Lemma printf_loop_ok items r :
  Forall user_directive_ok items ->
  exists t, shows items t /\
    forall fuel written out, (length items < fuel)%nat -> 0 <= written -> written + Z.of_nat (length t) < 2 ^ 31 ->
      printf_loop write_ret fuel (cstr (mjoin (map format_of items)) r) (mjoin (map args_of items)) written out =
      Ok (written + Z.of_nat (length t), out ++ t).
Proof.
  induction 1 as [|i items Hi _ (t & Ht & HE)].
  { exists []. split; [constructor|]. intros [|fuel] written out Hf Hw Hl; [simpl in Hf; lia|]. cbn. unfold mret, stM_ret. by rewrite Z.add_0_r, app_nil_r. }
  destruct i as [c|l k].
  - destruct Hi as [H0 H37]. exists (c :: t). split; [by constructor|]. intros [|fuel] written out Hf Hw Hl; simpl in Hf, Hl; [lia|].
    change (cstr (mjoin (map format_of (Lit c :: items))) r) with (c :: cstr (mjoin (map format_of items)) r).
    change (mjoin (map args_of (Lit c :: items))) with (mjoin (map args_of items)). cbn [printf_loop].
    rewrite (proj2 (Z.eqb_neq _ _) H0), (proj2 (Z.eqb_neq _ _) H37). cbn [negb].
    rewrite (bind_ok _ _ _ _ _ (prints_write [c] _)). cbn [length]. rewrite to_s32_id, HE by lia. rewrite <- app_assoc. do 2 f_equal. simpl. lia.
  - pose proof Hi as [-> _]. destruct (print_conv_ok k (mjoin (map args_of items)) Hi) as (t1 & Ht1 & Hl1 & HE1).
    exists (t1 ++ t). split; [by constructor|]. intros [|fuel] written out Hf Hw Hl; simpl in Hf; [lia|]. rewrite length_app in Hl |- *.
    change (cstr (mjoin (map format_of (Conv 0 k :: items))) r) with (37 :: conv_char k :: cstr (mjoin (map format_of items)) r).
    change (mjoin (map args_of (Conv 0 k :: items))) with (conv_args k ++ mjoin (map args_of items)). cbn [printf_loop].
    change (37 =? 0) with false. change (37 =? 37) with true. cbn [negb]. rewrite (bind_ok _ _ _ _ _ (HE1 _)).
    rewrite to_s32_id, HE by lia. rewrite <- app_assoc. do 2 f_equal. lia.
Qed.
(* ===== verification/Tasks.v ===== *)
(** * Threads, processes and CPUs: the state

    The control blocks of kernel/threading/thread.h and
    kernel/scheduler/process.h and the tables that hold them.  A pointer to a
    thread is its index in [threads] (the [tid] that [thread_create] stores in
    the block), a pointer to a process its index in [processes]; a pointer to a
    thread that was freed is an index past the end, and using it is undefined
    behaviour.  [Vec]s are lists and the map of process groups is a finite map,
    as in Services.v.  Calls into the terminals and the timer are recorded in
    [k_calls], in order. *)

From S2P Require Import Prelude Services.

Inductive thread_state :=
  | THREAD_UNUSED
  | THREAD_READY
  | THREAD_RUNNING
  | THREAD_STOPPED
  | THREAD_ZOMBIE
  | THREAD_BLOCKED_INTERRUPTABLE
  | THREAD_BLOCKED_UNINTERUPTABLE
  | THREAD_BLOCKED_KILLABLE.

#[export] Instance thread_state_eq_dec : EqDecision thread_state.
Proof. solve_decision. Defined.

Inductive process_state :=
  | PROC_UNUSED_STATE
  | PROC_RUNNING_STATE
  | PROC_BLOCKED_STATE
  | PROC_STOPPED_STATE
  | PROC_ZOMBIE_STATE.

#[export] Instance process_state_eq_dec : EqDecision process_state.
Proof. solve_decision. Defined.

(** Function pointers stored as signal handlers: the kernel's own functions, or
    an address given by a program (0 is USER_SIG_DFL, 1 is USER_SIG_IGN). *)
Inductive handler :=
  | SIG_DFL
  | SIG_IGN
  | SIG_TERM
  | SIG_STOP
  | SIG_CONT
  | SIG_NOT_IMPLEMENTED
  | Handler (addr : Z).

#[export] Instance handler_eq_dec : EqDecision handler.
Proof. solve_decision. Defined.

Record sigaction := mkSigaction { sa_handler : handler; sa_mask : Z; sa_flags : Z }.

(** Calls to components that keep their own state. *)
Inductive call :=
  | Tty_session_process_exit (pid : Z)
  | Tty_session_process_stop (pid : Z)
  | Tty_session_process_continue (pid : Z)
  | Timer_schedule_local (cpu : nat).

Record cpu_context := mkCtx {
  x19 : Z;
  x20 : Z;
  x21_x29 : list Z;
  x30 : Z;
  sp : Z;
  ttbr0_el1 : Z;
  ttbr0_el1_va : Z
}.
(* ===== verification/Sched.v ===== *)
(** * The scheduler

    kernel/scheduler/scheduler.c: three queues of ready threads, served round
    robin with a quota each; new threads enter at index 0 and threads leave
    from the back.  A context switch ends a step of the scheduler: what a
    thread does after it has been switched back to is a step of its own. *)

From S2P Require Import Prelude Services Tasks.

Definition MAX_PRI_CNTRS : list Z := [9; 6; 4].

(** [thread_ready_queues[i]], [pri_counters[i]], [MAX_PRI_CNTRS[i]] *)
Definition index {A} (l : list A) (i : Z) : KM A :=
  match l !! Z.to_nat i with Some x => if 0 <=? i then mret x else fault | None => fault end.

Definition get_queue (i : Z) : KM (list Z) := qs ← fetch k_ready_queues; index qs i.

Definition set_queue (i : Z) (q : list Z) : KM unit :=
  modify (fun s => set_k_ready_queues (<[Z.to_nat i := q]> (k_ready_queues s)) s).

Definition in_queues (thread : Z) : KM bool := fetch (fun s => existsb (fun q => existsb (Z.eqb thread) q) (k_ready_queues s)).

Definition add_thread_to_scheduler_locked (thread : Z) : KM unit :=
  t ← get_tcb thread;
  if negb (bool_decide (t_state t = THREAD_READY)) then mret tt else
  present ← in_queues thread;
  if (present : bool) then mret tt else
  q ← get_queue (t_priority t);
  q ← list_insert q 0 thread;
  set_queue (t_priority t) q.

Definition add_thread_to_scheduler (thread : Z) : KM unit :=
  _ ← scheduler_lock;
  _ ← add_thread_to_scheduler_locked thread;
  scheduler_unlock.

(** The inner loop of [remove_thread_from_scheduler]. *)
Fixpoint erase_thread (thread : Z) (q : list Z) : list Z :=
  match q with
  | [] => []
  | x :: q => if x =? thread then erase_thread thread q else x :: erase_thread thread q
  end.

Definition remove_thread_from_scheduler (thread : Z) : KM unit :=
  _ ← scheduler_lock;
  _ ← for_st 3 0 (fun priority => q ← get_queue priority; set_queue priority (erase_thread thread q));
  scheduler_unlock.
(** ** Properties *)

(** C11. When the last thread of a process that is not a zombie becomes one, the
    process becomes a zombie and the first thread of the parent that waits for
    it is made ready and queued, whatever wake-ups this causes further up. *)
Theorem child_exit_wakes_parent rank t x p y z l1 w l2 xw s :
  kernel_ok rank s -> live s t x -> t_pcb x = Z.of_nat p -> k_processes s !! p = Some y ->
  (forall u, u ∈ p_tids y -> u <> t -> tkind s u = Some KZombie) ->
  p_ppid y <> Z.of_nat p -> 0 <= p_ppid y -> k_processes s !! Z.to_nat (p_ppid y) = Some z -> used z ->
  p_child_waitq z = l1 ++ w :: l2 -> (forall u yu, u ∈ l1 -> live s u yu -> waits_for yu (Z.of_nat p) (p_pgid y) = false) ->
  live s w xw -> waits_for xw (Z.of_nat p) (p_pgid y) = true -> is_blocked (t_state xw) = true ->
  wp (pcb_thread_change_state (t_pcb x) (t_state x) THREAD_ZOMBIE)
     (fun _ s' => queued s' w /\ exists y', k_processes s' !! p = Some y' /\ p_state y' = PROC_ZOMBIE_STATE) s.
Proof. apply exit_wakes. Qed.

Lemma child_exit_wakes_parent_witness :
  wp (pcb_thread_change_state 2 THREAD_RUNNING THREAD_ZOMBIE)
     (fun _ s' => queued s' 1 /\ exists y', k_processes s' !! 2%nat = Some y' /\ p_state y' = PROC_ZOMBIE_STATE) demo_system.
Proof.
  apply (child_exit_wakes_parent demo_rank 2 (demo_tcb 2 2 THREAD_RUNNING (-2)) 2%nat (demo_process 2) (demo_process 1) [] 1 [] (demo_tcb 1 1 THREAD_BLOCKED_INTERRUPTABLE (-1)));
    try done; try exact demo_kernel_ok.
  - intros u Hu Hne. by apply list_elem_of_singleton in Hu as ->.
  - by intros u yu Hu%elem_of_nil.
Defined.

(** A thread that is stopped and continued by another CPU while it runs is
    queued again although its CPU still executes it: two scheduler steps later
    both CPUs execute the same thread. *)
Theorem double_dispatch deliver :
  kernel_ok demo_rank demo_system /\
  exists s1 s2 s3 s4,
    stop_thread deliver 2 1%nat demo_system = Returned tt 1%nat s1 /\ continue_thread 2 s1 = Ok (tt, s2) /\
    scheduler_tick 1%nat s2 = Ok (Some (None, Some 0), s3) /\ scheduler_tick 1%nat s3 = Ok (Some (Some 0, Some 2), s4) /\
    on_cpu s4 0%nat 2 /\ on_cpu s4 1%nat 2.
Proof.
  split; [exact demo_kernel_ok|]. do 4 eexists. split; [vm_compute; reflexivity|]. split; [vm_compute; reflexivity|].
  split; [vm_compute; reflexivity|]. split; [vm_compute; reflexivity|]. split; eexists; (split; [vm_compute; reflexivity | reflexivity]).
Qed.

Lemma keeps_pending g : (forall v, known v -> known (g v)) -> keeps (fun x => set_t_pending_signals (g (t_pending_signals x)) x).
Proof.
  intros Hg y Hy. split; [|done]. unfold tcore. f_equal. rewrite Hy. pose proof (Hg _ (tsig_known y Hy)) as Hk. unfold tsig in *. simpl.
  apply andb_true_iff in Hy as [_ ->]. unfold known in Hk. by rewrite Hk.
Qed.

Lemma keeps_mask v : keeps (set_t_mask v).
Proof. done. Qed.

(** Fields of a process that the accounting does not look at. *)
Lemma ok_process p x y s :
  ok s -> k_processes s !! Z.to_nat p = Some x -> pcore y = pcore x -> (forall k, thread_count k y = thread_count k x) -> p_state y = p_state x ->
  ok (with_pcb p y s).
Proof.
  intros [Ht Ha] Hx Hc Hk Hst. split; [by eapply with_pcb_tables|]. intros q z Hz Hu. simpl in Hz.
  apply list_lookup_insert_Some in Hz as [(<- & <- & _)|(_ & Hz)]; [|by apply (Ha q)].
  destruct (pcore_fields _ _ Hc) as (_ & _ & Et & _ & Eu & _). destruct (Ha _ x Hx) as (Hnd & Hcnt & Hst'); [by apply Eu|].
  split; [by rewrite Et|]. split; [intros k; rewrite Hk, Et; apply Hcnt|]. rewrite Hst, Hst'. unfold due_state. by rewrite !Hk.
Qed.

Lemma pending_core v x : known v -> psig x = true -> pcore (set_p_pending_signals v x) = pcore x.
Proof.
  intros Hv Hp. unfold pcore. f_equal. rewrite Hp. unfold psig in *. simpl. unfold known in Hv. rewrite Hv.
  by apply andb_true_iff in Hp as [[_ ->]%andb_true_iff ->].
Qed.

Lemma ok_pending p x v s : ok s -> k_processes s !! Z.to_nat p = Some x -> known v -> ok (with_pcb p (set_p_pending_signals v x) s).
Proof. intros Hok Hx Hv. apply (ok_process p x); try done. by apply pending_core, (to_psig _ _ (proj1 Hok) _ _ Hx). Qed.

Lemma calm_pending p x v s : ok s -> k_processes s !! Z.to_nat p = Some x -> known v -> calm rank s (with_pcb p (set_p_pending_signals v x) s).
Proof. intros Hok Hx Hv. split; [by apply ok_pending|]. split; [done|]. apply (with_pcb_cores _ _ x); [done | by apply pending_core, (to_psig _ _ (proj1 Hok) _ _ Hx)]. Qed.

Lemma in_table p s : ok s -> 0 <= p < 256 -> exists x, k_processes s !! Z.to_nat p = Some x /\ psig x = true.
Proof.
  intros [Ht _] Hp. destruct (lookup_lt_is_Some_2 (k_processes s) (Z.to_nat p)) as [x Hx]; [rewrite (to_len _ _ Ht); lia|].
  exists x. split; [done | by eapply to_psig].
Qed.

Lemma live_range t x s : ok s -> live s t x -> 0 <= t_pcb x < 256.
Proof.
  intros [Ht Ha] Hx. destruct (live_process rank s t x Ht Hx) as (y & Hp & Hy & _). apply lookup_lt_Some in Hy. rewrite (to_len _ _ Ht) in Hy. lia.
Qed.

Lemma wp_get_sigaction p n (Q : Tasks.sigaction -> kstate -> Prop) s :
  ok s -> 0 <= p < 256 -> 0 <= n < 32 -> (forall a, sa_handler a <> SIG_NOT_IMPLEMENTED -> Q a s) -> wp (get_sigaction p n) Q s.
Proof.
  intros Hok Hp Hn HQ. destruct (in_table p s Hok Hp) as (x & Hx & (_ & Hl & Hf)%psig_fields).
  apply wp_bind, (wp_get_pcb _ x); [lia | done|]. destruct (lookup_lt_is_Some_2 (p_sigactions x) (Z.to_nat n)) as [a Ha]; [lia|].
  rewrite Ha, (proj2 (Z.leb_le 0 n)) by lia. apply wp_ret, HQ. rewrite Forall_forall in Hf. by apply Hf, list_elem_of_lookup_2 with (Z.to_nat n).
Qed.
(* ===== verification/Pipe.v ===== *)
(** * Pipes: kernel/pipe/pipe.c

    The state is the kernel of Tasks.v and one pipe; [None] is a pipe that has
    been freed.  The bytes go through the ring buffer of RingBuffer.v.  Between
    two sections under the lock of the pipe the other CPUs run and the timer may
    take the CPU from the thread: [interruptible].  Creating the inode of a pipe
    and its two descriptors is not modelled. *)

From S2P Require Import Prelude Errors Services RingBuffer Programs Tasks Sched Threads Signals Interleaving FileIO.

Record pipe_st := mkPipe {
  num_readers : Z;
  num_writers : Z;
  buffer : RingBuffer;
  rx_wait_queue : list Z;
  tx_wait_queue : list Z;
  pi_lock : bool
}.

Definition set_num_readers (v : Z) (x : pipe_st) : pipe_st := mkPipe v (num_writers x) (buffer x) (rx_wait_queue x) (tx_wait_queue x) (pi_lock x).
Definition set_num_writers (v : Z) (x : pipe_st) : pipe_st := mkPipe (num_readers x) v (buffer x) (rx_wait_queue x) (tx_wait_queue x) (pi_lock x).
Definition set_buffer (v : RingBuffer) (x : pipe_st) : pipe_st := mkPipe (num_readers x) (num_writers x) v (rx_wait_queue x) (tx_wait_queue x) (pi_lock x).
Definition set_rx (v : list Z) (x : pipe_st) : pipe_st := mkPipe (num_readers x) (num_writers x) (buffer x) v (tx_wait_queue x) (pi_lock x).
Definition set_tx (v : list Z) (x : pipe_st) : pipe_st := mkPipe (num_readers x) (num_writers x) (buffer x) (rx_wait_queue x) v (pi_lock x).
Definition set_pi_lock (v : bool) (x : pipe_st) : pipe_st := mkPipe (num_readers x) (num_writers x) (buffer x) (rx_wait_queue x) (tx_wait_queue x) v.
Lemma files_only_trans s1 s2 s3 : files_only s1 s2 -> files_only s2 s3 -> files_only s1 s3.
Proof. intros (f & -> & E) (f' & -> & E'). exists f'. split; [done | simpl in E'; congruence]. Qed.

Lemma slice_plus (d : list Z) o n k : slice d o n ++ slice d (o + n) k = slice d o (n + k).
Proof. rewrite (slice_split d o (n + k) n) by lia. by replace (n + k - n)%nat with k by lia. Qed.

Lemma xp_read_exact_loop entry size off fuel : forall buf s,
  let d := of_data (of_view (vm_fs s)) entry in
  0 <= off -> of_pos (vm_fs s) entry = off + Z.of_nat (length buf) ->
  buf = slice d (Z.to_nat off) (length buf) -> size - Z.of_nat (length buf) <= Z.of_nat fuel -> Z.of_nat (length buf) <= size ->
  xp X (read_exact_loop fuel entry size buf) (fun r s' => files_only s s' /\
    (fst r = SUCCESS -> snd r = slice d (Z.to_nat off) (Z.to_nat size) /\ Z.of_nat (length (snd r)) = size)) s.
Proof.
  induction fuel as [|fuel IH]; intros buf s d Hoff Hpos Hbuf Hfuel Hle; cbn [read_exact_loop];
    (destruct (Z.ltb_spec (Z.of_nat (length buf)) size) as [Hlt|Hge]; cbn [negb]).
  - lia.
  - apply xp_ret. split; [apply files_only_refl|]. intros _. simpl. split; [|lia].
    replace (Z.to_nat size) with (length buf) by lia. done.
  - apply xp_bind, xp_fs. eapply wp_mono; [apply read_law; lia|]. intros [n bytes] f' [Hv Hn]. simpl in Hn.
    destruct (Z.ltb_spec n 0) as [Hneg|Hnn].
    { apply xp_ret. split; [by exists f'|]. simpl. intros ->. done. }
    destruct (Z.eqb_spec n 0) as [->|Hn0]; [apply xp_ret; split; [by exists f' | done]|].
    destruct (Hn Hnn) as (E1 & E2 & E3 & E4).
    eapply xp_mono; [apply (IH (buf ++ bytes) (set_fs f' s)); rewrite ?length_app; cbn [vm_fs set_fs]; try lia|].
    + rewrite Hv. fold d. rewrite <- (slice_plus d (Z.to_nat off) (length buf) (length bytes)), <- Hbuf. f_equal.
      rewrite E3 at 1. fold d. f_equal. lia.
    + cbn [vm_fs set_fs]. rewrite Hv. fold d. intros r s' [Hf Hr]. split; [|done].
      eapply files_only_trans; [|exact Hf]. by exists f'.
  - apply xp_ret. split; [apply files_only_refl|]. intros _. simpl. split; [|lia].
    replace (Z.to_nat size) with (length buf) by lia. done.
Qed.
---
# EXERCISE DIRECTIONS
Give back, unchanged, the run of lines in the listing above that begins at the line containing "change (cstr (mjoin (map format_of (Conv" and ends at the line containing "(** * Threads, processes and CPUs: the state", both included.

# TASK OUTPUT
    change (cstr (mjoin (map format_of (Conv 0 k :: items))) r) with (37 :: conv_char k :: cstr (mjoin (map format_of items)) r).
    change (mjoin (map args_of (Conv 0 k :: items))) with (conv_args k ++ mjoin (map args_of items)). cbn [printf_loop].
    change (37 =? 0) with false. change (37 =? 37) with true. cbn [negb]. rewrite (bind_ok _ _ _ _ _ (HE1 _)).
    rewrite to_s32_id, HE by lia. rewrite <- app_assoc. do 2 f_equal. lia.
Qed.
(* ===== verification/Tasks.v ===== *)
(** * Threads, processes and CPUs: the state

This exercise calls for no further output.